# EXERCISE OBJECTIVE
Find the line with "From stdpp Require Import base list.". Repeat it and each line after it, exactly, down to the end of the records below.

# MATERIAL SUPPLIED
(** * RAW-image-denoising: the SimpleNet encoder-decoder of [model.py]

    A shallow embedding of [src/model.py] and of the part of the tensor
    library it calls.

    - Tensors are 4-dimensional (batch, channel, height, width) arrays stored
      row-major in a flat list.  Scalars are exact integers: rounding, NaN
      and infinities of IEEE arithmetic are outside the model.
    - Tensors live in a store and are named by their address, because the
      source rebinds names to freshly computed tensors, aliases the input
      ([branch = x]) and updates tensors in place ([M.ReLU(inplace=True)],
      [x += branch]).
    - [forward] methods run in a state-and-exception monad over the store.
      [__init__] methods run in a second monad that hands out the learnable
      parameters in construction order and can raise. *)

From Stdlib Require Import ZArith List Lia Bool PeanoNat.
From Stdlib Require Import Zify ZifyNat.
From stdpp Require Import base list.
Import ListNotations.

Ltac Zify.zify_post_hook ::= Z.div_mod_to_equations.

# SOLUTION TO THE EXERCISE
From stdpp Require Import base list.
Import ListNotations.

Ltac Zify.zify_post_hook ::= Z.div_mod_to_equations.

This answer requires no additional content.